To try and answer that calling, there have already been two
virtualization community members that have taken matters into their own
hands.

He has some screen shots of Alexander Giswinkler’s Windows-based GUI and Andrew Kutz’s VC plug-in. As Andrew says at his site Lostcreations. As he says there, this is "the FIRST released, third-party plugin in fact" for VC 2.5. In the thread on the community he  says he’s working on an explanation of how he reverse-engineered the APIs and protocols:

it is the result of a two-week dive into the inner-workings of the VI client
libraries with popular reflection tools (reverse-engineering). l o s t c r e a t
i o n s is working on a white paper that describes how to build VI plugins.

These tools aren’t supported by VMware, so use at your own risk, but kudos to both Alexander and Andrew.

 

VMjuggler – pong for your virtualization demos

Contrary to what some virtualization vendors have said, zero-downtime migration is a business-critical feature that can completely change your IT processes and enable completely new capabilities — look at DRS and the new Distributed Power Management.

VMware’s VMotion is also rock solid. Richard Garsthagen recently released a little demo app called VMJuggler that demonstrates this nicely for folks that haven’t seen it in action. Richard wrote it for Barcelona TechEd, where he wanted to "show the Microsoft minded crowd that running Microsoft Windows
applications in (VMware) virtual machines works fast, stable and
manageable." Link: VMjuggler: 5 Days of TechED, 10.000 vMotions later….

For the show I created a Windows 2003 64 bit virtual machine and
installed Microsoft SQL 2005 in it. This virtual machine was placed
together with some 100 other virtual machines on our 6 server ESX
environment. I then hit the SQL server with DBhammer to simulate on
average 150 sql clients accessing the database, doing around 1.200
queries a second.

We wanted to show the audience that a
Server like this, can be moved around physical boxes (using VMotion),
without any downtime of the SQL server, so I wrote a small application
called the VMjuggler. This application would initiate a live migration
of my Virtual SQL server every 10 seconds to another physical server.
The VMotion process itself took around 10 seconds, then waited 10
seconds to be moved again. After the 5 days the SQL virtual machine
hopped server more then 10.000 times, with out issues what so ever…
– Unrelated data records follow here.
(** X15: the registry is a map from sensor ids: a registered configuration
    is the one that [getSensorStatus] returns, a second registration under
    the same id replaces the first, an unregistered id is unknown, other
    ids are untouched, and unregistering a sensor that was registered on a
    registry that did not know it gives that registry back. *)
Theorem registry_round_trips (sensors : gmap string SensorConfig) (c : SensorConfig) :
  getSensorStatus (configId c) (registerSensor c sensors) = Some c
  /\ (forall c',
        configId c' = configId c ->
        registerSensor c' (registerSensor c sensors) = registerSensor c' sensors)
  /\ getSensorStatus (configId c) (unregisterSensor (configId c) sensors) = None
  /\ (forall id,
        id <> configId c ->
        getSensorStatus id (registerSensor c sensors) = getSensorStatus id sensors
        /\ getSensorStatus id (unregisterSensor (configId c) sensors)
           = getSensorStatus id sensors)
  /\ (getSensorStatus (configId c) sensors = None ->
      unregisterSensor (configId c) (registerSensor c sensors) = sensors).
Proof.
  unfold getSensorStatus, registerSensor, unregisterSensor.
  split; [apply lookup_insert_eq |]. split.
  - intros c' Heq. rewrite <- Heq. apply insert_insert_eq.
  - split; [apply lookup_delete_eq |]. split.
    + intros id Hne. split.
      * apply lookup_insert_ne. congruence.
      * apply lookup_delete_ne. congruence.
    + intros Hnone. rewrite delete_insert_eq. apply delete_id. exact Hnone.
Qed.


Lemma registration_scopes_alerts_witness :
  is_Some (checkForAlerts Iso8601.host
             (registerSensor Examples.pressure1Config ∅) Examples.pressure1100)
  /\ checkForAlerts Iso8601.host
       (unregisterSensor "PRESSURE1" (registerSensor Examples.pressure1Config ∅))
       Examples.pressure1100 = None.
Proof.
  split; [vm_compute; eauto |].
  apply (proj1 (registration_scopes_alerts Iso8601.host
                  (registerSensor Examples.pressure1Config ∅)
                  Examples.pressure1100)).
  reflexivity.
Defined.

(** X25: a number within the closed interval from [min] to [max], bounds
    included, raises no threshold alert, and neither does NaN: the alert
    needs a value strictly beyond a bound. *)
Theorem value_within_thresholds_raises_no_alert
  (h : Host) (sensors : gmap string SensorConfig) (r : SensorReading)
  (t : Threshold) (v : float) :
  thresholdFor sensors r = Some t ->
  value r = VNum v ->
  (PrimFloat.leb (thresholdMin t) v = true /\ PrimFloat.leb v (thresholdMax t) = true)
  \/ is_nan v = true ->
  checkForAlerts h sensors r = None.
Proof.
  intros Ht Hv Hin. unfold checkForAlerts, gt, lt. rewrite Ht, Hv. cbn [ToNumber].
  destruct Hin as [[Hlo Hhi] | Hnan].
  - rewrite (FloatOrder.leb_not_ltb _ _ Hhi), (FloatOrder.leb_not_ltb _ _ Hlo).
    reflexivity.
  - rewrite (FloatOrder.ltb_nan_r _ v Hnan), (FloatOrder.ltb_nan_l v _ Hnan).
    reflexivity.
Qed.

Lemma value_within_thresholds_raises_no_alert_witness :
  checkForAlerts Iso8601.host {[ "PRESSURE1" := Examples.pressure1Config ]}
    (withValue (VNum 1050) Examples.pressure1100) = None.
Proof.
  apply (value_within_thresholds_raises_no_alert Iso8601.host
           {[ "PRESSURE1" := Examples.pressure1Config ]}
           (withValue (VNum 1050) Examples.pressure1100)
           {| thresholdMin := 950; thresholdMax := 1050 |} 1050%float);
    [reflexivity | reflexivity | left; split; reflexivity].
Defined.

(** X24: [processSensorData] checks thresholds only for readings that pass
    the collector's validation.  It emits a 'sensorAlert' exactly when the
    reading is valid and [checkForAlerts] yields that alert, echoes every
    such alert as an 'alertNotification', and emits 'processedData' exactly
    for the valid readings. *)
Theorem processSensorData_alerts_only_valid_readings
  (h : Host) (sensors : gmap string SensorConfig) (r : SensorReading) :
  (forall alert,
     In (EmitSensorAlert alert) (processSensorData h sensors r)
     <-> validateSensorReading r = true /\ checkForAlerts h sensors r = Some alert)
  /\ (forall alert,
        In (EmitAlertNotification alert) (processSensorData h sensors r)
        <-> In (EmitSensorAlert alert) (processSensorData h sensors r))
  /\ (forall r',
        In (EmitProcessedData r') (processSensorData h sensors r)
        <-> validateSensorReading r = true /\ r' = r).
Proof.
  unfold processSensorData, handleSensorAlert, storeSensorData.
  destruct (validateSensorReading r); cbn [negb].
  - destruct (checkForAlerts h sensors r) as [a |]; cbn [app In].
    + split; [| split].
      * intros alert. split.
        -- intros [[= <-] | [H | [H | [H | [H | [H | []]]]]]];
             try discriminate H. auto.
        -- intros [_ [= <-]]. auto.
      * intros alert. split.
        -- intros [H | [H | [H | [[= <-] | [H | [H | []]]]]]];
             try discriminate H. auto.
        -- intros [[= <-] | [H | [H | [H | [H | [H | []]]]]]];
             try discriminate H. auto 10.
      * intros r'. split.
        -- intros [H | [H | [H | [H | [H | [[= <-] | []]]]]]];
             try discriminate H. auto.
        -- intros [_ ->]. auto 10.
    + split; [| split].
      * intros alert. split.
        -- intros [H | [H | []]]; discriminate H.
        -- intros [_ H]. discriminate H.
      * intros alert. split; intros [H | [H | []]]; discriminate H.
      * intros r'. split.
        -- intros [H | [[= <-] | []]]; [discriminate H | auto].
        -- intros [_ ->]. auto.
  - cbn [In]. split; [| split].
    + intros alert. split.
      * intros [H | []]. discriminate H.
      * intros [H _]. discriminate H.
    + intros alert. split; intros [H | []]; discriminate H.
    + intros r'. split.
      * intros [H | []]. discriminate H.
      * intros [H _]. discriminate H.
Qed.

End Registry.

(** ** The connection of the collector *)

Module Reconnection.

Import SensorDataCollector.

Lemma delays_app (out out' : list Lifecycle) :
  delays (out ++ out') = (delays out ++ delays out')%list.
Proof. apply omap_app. Qed.
(** * java-code-commentator: recognizer, comment generator and insertion pipeline

    A shallow embedding of [src/java_parser.py], [src/comment_generator.py],
    [src/file_processor.py], [src/project_scanner.py] and [src/config.py].

    Python [str] values are sequences of Unicode code points, so a string
    is a [list N] here.  The library operations the program calls
    ([strip], [split], [splitlines], [replace], [re]) are modelled next to
    the functions that use them. *)

From Stdlib Require Import Strings.String Strings.Ascii.
From Stdlib Require Import List NArith ZArith Arith Bool Lia.
From Stdlib Require Import Sorting.Sorted Sorting.Permutation.
From Equations Require Import Equations.
Import ListNotations.

Set Implicit Arguments.
Open Scope list_scope.
Open Scope nat_scope.

(* ================================================================== *)
(** ** Python strings *)
(* ================================================================== *)

Module PyStr.

Definition char := N.
Definition str := list char.

(** An ASCII literal as a Python string. *)
Definition lit (s : string) : str := map N_of_ascii (list_ascii_of_string s).
Arguments lit s%_string.

Definition NL : char := 10%N.   (* '\n' *)
Definition CR : char := 13%N.   (* '\r' *)

Fixpoint eqb_str (a b : str) : bool :=
  match a, b with
  | [], [] => true
  | x :: a', y :: b' => N.eqb x y && eqb_str a' b'
  | _, _ => false
  end.

(** Truthiness of a string: [if s:] holds when [s] is not empty. *)
Definition truthy (s : str) : bool :=
  match s with [] => false | _ :: _ => true end.

(** Truthiness of an [Optional[str]]: [None] and [''] are both falsy. *)
Definition truthy_opt (o : option str) : bool :=
  match o with None => false | Some s => truthy s end.

(** [str.isspace] on one code point: the whitespace characters of the
    Unicode database; [\s] of the [re] module is the same set. *)
Definition isspace (c : char) : bool :=
  (((9 <=? c) && (c <=? 13)) || ((28 <=? c) && (c <=? 32))
   || (c =? 133) || (c =? 160) || (c =? 5760)
   || ((8192 <=? c) && (c <=? 8202))
   || (c =? 8232) || (c =? 8233) || (c =? 8239) || (c =? 8287)
   || (c =? 12288))%N.

(** The line boundaries of [str.splitlines]. *)
Definition is_linebreak (c : char) : bool :=
  (((10 <=? c) && (c <=? 13)) || ((28 <=? c) && (c <=? 30))
   || (c =? 133) || (c =? 8232) || (c =? 8233))%N.

Fixpoint lstrip (s : str) : str :=
  match s with
  | [] => []
  | c :: s' => if isspace c then lstrip s' else s
  end.

Definition rstrip (s : str) : str := rev (lstrip (rev s)).

Definition strip (s : str) : str := lstrip (rstrip s).

Fixpoint startswith (s prefix : str) {struct prefix} : bool :=
  match prefix, s with
  | [], _ => true
  | p :: prefix', c :: s' => N.eqb c p && startswith s' prefix'
  | _ :: _, [] => false
  end.

Definition endswith (s suffix : str) : bool :=
  startswith (rev s) (rev suffix).

(** [sub in s]. *)
Fixpoint contains (s sub : str) : bool :=
  startswith s sub ||
  match s with
  | [] => false
  | _ :: s' => contains s' sub
  end.

(** [s.count(c)] for a one-character [c]. *)
Fixpoint count_char (c : char) (s : str) : nat :=
  match s with
  | [] => 0
  | x :: s' => (if N.eqb x c then 1 else 0) + count_char c s'
  end.

(** [s.replace(old, new)] for a non-empty [old]: occurrences are replaced
    from left to right and do not overlap.  [skip] counts the characters
    of the occurrence just replaced that are still to be dropped. *)
Fixpoint replace_from (old new : str) (skip : nat) (s : str) : str :=
  match s with
  | [] => []
  | c :: s' =>
      match skip with
      | S k => replace_from old new k s'
      | 0 =>
          if startswith s old
          then new ++ replace_from old new (length old - 1) s'
          else c :: replace_from old new 0 s'
      end
  end.

Definition replace (s old new : str) : str := replace_from old new 0 s.

(** [s.split(sep)] for a one-character separator. *)
Fixpoint split_on (sep : char) (s : str) : list str :=
  match s with
  | [] => [[]]
  | c :: s' =>
      if N.eqb c sep then [] :: split_on sep s'
      else match split_on sep s' with
           | l :: ls => (c :: l) :: ls
           | [] => [[c]]
           end
  end.

(** [s.splitlines()]: a CR LF pair is one boundary and a final boundary
    opens no further line. *)
Fixpoint splitlines (s : str) : list str :=
  match s with
  | [] => []
  | c :: s' =>
      if is_linebreak c then
        match s' with
        | d :: s'' =>
            if N.eqb c CR && N.eqb d NL then [] :: splitlines s''
            else [] :: splitlines s'
        | [] => [[]]
        end
      else match splitlines s' with
           | l :: ls => (c :: l) :: ls
           | [] => [[c]]
           end
  end.

(** [sep.join(parts)]. *)
Fixpoint join (sep : str) (parts : list str) : str :=
  match parts with
  | [] => []
  | [p] => p
  | p :: ps => p ++ sep ++ join sep ps
  end.

(** [enumerate(l)], counting from [i]. *)
Fixpoint enumerate_from {A} (i : nat) (l : list A) : list (nat * A) :=
  match l with
  | [] => []
  | x :: l' => (i, x) :: enumerate_from (S i) l'
  end.

Definition enumerate {A} (l : list A) : list (nat * A) := enumerate_from 0 l.

End PyStr.
Import PyStr.

(* ================================================================== *)
(** ** comment_generator.py: formatting *)
(* ================================================================== *)

(** One interior line of [_format_comment]. *)
Definition format_interior_line (line : str) : str :=
  let content := strip line in
  let content :=
    if startswith content (lit "*") then strip (skipn 1 content) else content in
  if eqb_str content [] then lit " *" else lit " * " ++ content.

(** The first steps of [_format_comment]: the code fences are removed,
    and the opening and the closing delimiter are added when missing. *)
Definition with_delimiters (comment : str) : str :=
  let comment :=
    strip (replace (replace comment (lit "```java") []) (lit "```") []) in
  let comment :=
    if negb (startswith comment (lit "/**"))
    then lit "/**" ++ [NL] ++ lit " * " ++ comment else comment in
  if negb (endswith comment (lit "*/"))
  then rstrip comment ++ [NL] ++ lit " */" else comment.

(** The loop of [_format_comment] over the numbered lines. *)
Definition format_lines (lines : list str) : list str :=
  map (fun il : nat * str =>
         let (i, line) := il in
         if i =? 0 then lit "/**"
         else if i =? length lines - 1 then lit " */"
         else format_interior_line line)
      (enumerate lines).

(** [CommentGenerator._format_comment]. *)
Definition _format_comment (comment : str) : str :=
  if negb (truthy comment) then []
  else
    let comment := with_delimiters comment in
    let lines := split_on NL comment in
    let formatted_lines := format_lines lines in
    join [NL] formatted_lines.

(* ================================================================== *)
(** ** The [re] module: a backtracking matcher *)
(* ================================================================== *)

Module Re.

(** Character sets. *)
Inductive cset : Type :=
| CChar (c : char)        (* a literal character *)
| CSpace                  (* \s *)
| CWord                   (* \w *)
| CAny                    (* . under re.DOTALL *)
| CUnion (a b : cset)     (* [ab] *)
| CCompl (a : cset).      (* [^a] *)

(** Patterns.  [r+] is [Seq r (Star r)] and [r?] is [Alt r Eps]; both
    try the longer match first, as greedy operators do. *)
Inductive regex : Type :=
| Eps
| Bol                                  (* ^ without re.MULTILINE *)
| One (cs : cset)
| Seq (r1 r2 : regex)
| Alt (r1 r2 : regex)                  (* r1|r2, r1 tried first *)
| Star (greedy : bool) (r : regex)     (* r* and r*? *)
| Group (name : string) (r : regex).   (* (?P<name>r) *)

Declare Scope re_scope.
Delimit Scope re_scope with re.
Bind Scope re_scope with regex.
Infix "-+-" := Seq (at level 60, right associativity) : re_scope.
Infix "-|-" := Alt (at level 70, right associativity) : re_scope.

Definition plus (r : regex) : regex := Seq r (Star true r).
Definition opt (r : regex) : regex := Alt r Eps.

(** A literal string. *)
Fixpoint chars (s : str) : regex :=
  match s with
  | [] => Eps
  | [c] => One (CChar c)
  | c :: s' => Seq (One (CChar c)) (chars s')
  end.

Definition text (s : string) : regex := chars (lit s).
Arguments text s%_string.

(** Names of the groups of a pattern ([Pattern.groupindex]). *)
Fixpoint group_names (r : regex) : list string :=
  match r with
  | Eps | Bol | One _ => []
  | Seq r1 r2 | Alt r1 r2 => group_names r1 ++ group_names r2
  | Star _ r' => group_names r'
  | Group name r' => name :: group_names r'
  end.

(** Captured groups, most recent first. *)
Definition caps := list (string * str).

Fixpoint lookup (name : string) (cs : caps) : option str :=
  match cs with
  | [] => None
  | (n, v) :: cs' => if String.eqb n name then Some v else lookup name cs'
  end.

(** Where a match ended and what it captured. *)
Definition result : Type := nat * caps.

(** A continuation receives the position reached, the rest of the input
    and the groups captured so far. *)
Definition cont : Type := nat -> str -> caps -> option result.

Section Matcher.

(** [str.isalnum] for the code points above U+007F: this part of the
    Unicode database belongs to the Python runtime, not to the program,
    and the development holds for every such table. *)
Variable alnum_high : char -> bool.

(** [\w]: alphanumeric or underscore. *)
Definition isword (c : char) : bool :=
  if (c <? 128)%N
  then (((48 <=? c) && (c <=? 57)) || ((65 <=? c) && (c <=? 90))
        || ((97 <=? c) && (c <=? 122)) || (c =? 95))%N
  else alnum_high c.

Fixpoint in_cset (cs : cset) (c : char) : bool :=
  match cs with
  | CChar x => N.eqb c x
  | CSpace => isspace c
  | CWord => isword c
  | CAny => true
  | CUnion a b => in_cset a c || in_cset b c
  | CCompl a => negb (in_cset a c)
  end.

(** Iterations of a starred pattern.  An iteration has to consume input,
    so the length of the input bounds their number. *)
Fixpoint star_loop (body : nat -> str -> caps -> cont -> option result)
    (greedy : bool) (fuel : nat) (pos : nat) (s : str) (cs : caps) (k : cont)
    {struct fuel} : option result :=
  match fuel with
  | 0 => k pos s cs
  | S fuel' =>
      let again (_ : unit) :=
        body pos s cs
          (fun pos' s' cs' =>
             if pos <? pos' then star_loop body greedy fuel' pos' s' cs' k
             else None) in
      if greedy then
        match again tt with
        | Some x => Some x
        | None => k pos s cs
        end
      else
        match k pos s cs with
        | Some x => Some x
        | None => again tt
        end
  end.

(** [rmatch r pos s cs k]: match [r] at position [pos], where the input
    that remains is [s]; alternatives are tried in the order of priority
    and the first one whose continuation succeeds is taken. *)
Fixpoint rmatch (r : regex) (pos : nat) (s : str) (cs : caps) (k : cont)
    {struct r} : option result :=
  match r with
  | Eps => k pos s cs
  | Bol => if pos =? 0 then k pos s cs else None
  | One c =>
      match s with
      | x :: s' => if in_cset c x then k (S pos) s' cs else None
      | [] => None
      end
  | Seq r1 r2 =>
      rmatch r1 pos s cs (fun pos' s' cs' => rmatch r2 pos' s' cs' k)
  | Alt r1 r2 =>
      match rmatch r1 pos s cs k with
      | Some x => Some x
      | None => rmatch r2 pos s cs k
      end
  | Star greedy r' => star_loop (rmatch r') greedy (length s) pos s cs k
  | Group name r' =>
      rmatch r' pos s cs
        (fun pos' s' cs' => k pos' s' ((name, firstn (pos' - pos) s) :: cs'))
  end.

(** The strings a pattern generates.  An iteration of a star is not
    empty, and [Bol] generates nothing here: the patterns of the
    declarations do not use it. *)
Inductive lang : regex -> str -> Prop :=
| lang_eps : lang Eps []
| lang_one (c : cset) (a : char) : in_cset c a = true -> lang (One c) [a]
| lang_seq (r1 r2 : regex) (a b : str) :
    lang r1 a -> lang r2 b -> lang (Seq r1 r2) (a ++ b)
| lang_alt_l (r1 r2 : regex) (a : str) : lang r1 a -> lang (Alt r1 r2) a
| lang_alt_r (r1 r2 : regex) (a : str) : lang r2 a -> lang (Alt r1 r2) a
| lang_star_nil (g : bool) (r : regex) : lang (Star g r) []
| lang_star_cons (g : bool) (r : regex) (a b : str) :
    a <> [] -> lang r a -> lang (Star g r) b -> lang (Star g r) (a ++ b)
| lang_group (name : string) (r : regex) (a : str) :
    lang r a -> lang (Group name r) a.
(** * Subscriber manager (backend/backend.py)

    A shallow embedding of [SubscriberManager] and of the [Subscriber]
    dataclass, with the properties of registration, verification,
    statistics and persistence.

    Python values are dynamically typed: a record read back from the
    backing file carries whatever JSON values the file holds, so the
    fields of a [Subscriber] are Python objects, not Rocq strings and
    booleans.  Numbers are integers; floating point values are left out.
    [str.lower] and [str.strip] are taken from the environment, like
    the validator, the digest, the clock, the [json] module and the
    verdict of the system on a write. *)

From Stdlib Require Import ZArith Ascii String.
From stdpp Require Import base strings list gmap pretty.

Open Scope Z_scope.
Open Scope string_scope.
Open Scope list_scope.

(** ** Python objects *)

#[local] Set Warnings "-register-all".

Inductive pyobj : Type :=
| PyNone
| PyBool (b : bool)
| PyInt (n : Z)
| PyStr (s : string)
| PyList (l : list pyobj)
| PyDict (d : list (string * pyobj))
| PyTuple (l : list pyobj).

(** Truth value of an object, as [not x] and [x or y] test it. *)
Definition truthy (v : pyobj) : bool :=
  match v with
  | PyNone => false
  | PyBool b => b
  | PyInt n => negb (Z.eqb n 0)
  | PyStr s => negb (bool_decide (s = ""))
  | PyList l => negb (bool_decide (length l = 0%nat))
  | PyDict d => negb (bool_decide (length d = 0%nat))
  | PyTuple l => negb (bool_decide (length l = 0%nat))
  end.

(** [a or b] *)
Definition py_or (a b : pyobj) : pyobj := if truthy a then a else b.

(** [v == s] for a string [s]: only a string equals a string. *)
Definition py_eq_str (v : pyobj) (s : string) : bool :=
  match v with
  | PyStr s' => bool_decide (s' = s)
  | _ => false
  end.

#[global] Instance pyobj_is_str_dec (v : pyobj) (t : string) :
  Decision (v = PyStr t).
Proof.
  destruct v as [| | |s| | |]; try (right; discriminate).
  destruct (decide (s = t)); [left; congruence|right; congruence].
Defined.

#[global] Instance pyobj_is_bool_dec (v : pyobj) (b : bool) :
  Decision (v = PyBool b).
Proof.
  destruct v as [|b'| | | | |]; try (right; discriminate).
  destruct (decide (b' = b)); [left; congruence|right; congruence].
Defined.

(** Folding the ASCII capitals, for the sample environment. *)
Definition ascii_lower (c : ascii) : ascii :=
  let n := nat_of_ascii c in
  if ((65 <=? n) && (n <=? 90))%nat then ascii_of_nat (n + 32) else c.

Fixpoint lower_ascii (s : string) : string :=
  match s with
  | EmptyString => EmptyString
  | String c s' => String (ascii_lower c) (lower_ascii s')
  end.

(** Removing ASCII white space at both ends, for the sample
    environment. *)
Definition is_space (c : ascii) : bool :=
  let n := nat_of_ascii c in
  (((9 <=? n) && (n <=? 13)) || ((28 <=? n) && (n <=? 32)))%nat.

Fixpoint lstrip_ascii (s : string) : string :=
  match s with
  | EmptyString => EmptyString
  | String c s' => if is_space c then lstrip_ascii s' else s
  end.

Fixpoint rstrip_ascii (s : string) : string :=
  match s with
  | EmptyString => EmptyString
  | String c s' =>
      match rstrip_ascii s' with
      | EmptyString => if is_space c then EmptyString else String c EmptyString
      | r => String c r
      end
  end.

Definition strip_ascii (s : string) : string := rstrip_ascii (lstrip_ascii s).

(** ** Dictionaries

    A Python [dict] keeps its keys in insertion order and
    [verify_subscriber] depends on that order, so a dictionary is the
    list of its items.  A well-formed dictionary has no repeated key. *)

Abbreviation dict V := (list (string * V)).

Definition dict_keys {V} (d : dict V) : list string := d.*1.
Definition dict_values {V} (d : dict V) : list V := d.*2.

(** [k in d] *)
Definition dict_contains {V} (k : string) (d : dict V) : bool :=
  bool_decide (k ∈ dict_keys d).

(** [d.get(k)] *)
Fixpoint dict_get {V} (k : string) (d : dict V) : option V :=
  match d with
  | [] => None
  | (k', v) :: d' => if bool_decide (k' = k) then Some v else dict_get k d'
  end.

(** [d[k] = v]: an existing key keeps its place, a new one goes last. *)
Fixpoint dict_set {V} (k : string) (v : V) (d : dict V) : dict V :=
  match d with
  | [] => [(k, v)]
  | (k', v') :: d' =>
      if bool_decide (k' = k) then (k', v) :: d'
      else (k', v') :: dict_set k v d'
  end.

(** [{k: v for k, v in items}] *)
Definition dict_comprehension {V} (items : list (string * V)) : dict V :=
  fold_left (λ d kv, dict_set kv.1 kv.2 d) items [].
Richard has said he will give a small prize to the first person who wastes enough time generates a million VMotions with VMjuggler. But I actually thought Richard’s comment toward the end was the most interesting.  VMotion has been out since 2003 and old news to anyone already using VMware, but with a virtual machine ping-ponging away in the background at a conference, you quickly get over the ‘gee whiz’ aspect of the technology — yes, it’s cool and it’s real — and can now get to the real question — how is this going to benefit me? Or as Richard says:

Running this demo really allowed us to explain to our visitors that
VMware is more then just a hypervisor company, actually most of the
software we develop is about solving ordinary IT problems like data
protection, resource management, availability, security, provisioning,
etc, we just like to use the virtualized architecture to create these
solutions.

vm4all.com: The VMware Tools Repository

Great new site from Eric Sloof (soon to be appearing on the right-hand blogroll as soon as I get a moment), vm4all.com. The tagline is "The VMware Tools Repository," and it lists both freeware and commercial utilities you can use with VMware Infrastructure. It has an RSS feed so you can keep up with changes and additions. There are 38 entries so far, with the latest being freeware from Massimiliano Daneri:

  • vdf+ (perl script based on our vdf utility to show mounted VMFS devices)
  • vmSSHjwc (free Java SSH terminal integrated into VI web access)
  • VMCL (free high availability software)
  • VMBK (free hot backup script)
  • VMTSPatchManager (free ESX Server patch manager)

Right now, it looks to be focused on the VMware Infrastructure side — is there a similar tools library for Workstation, Player, Server, and Fusion?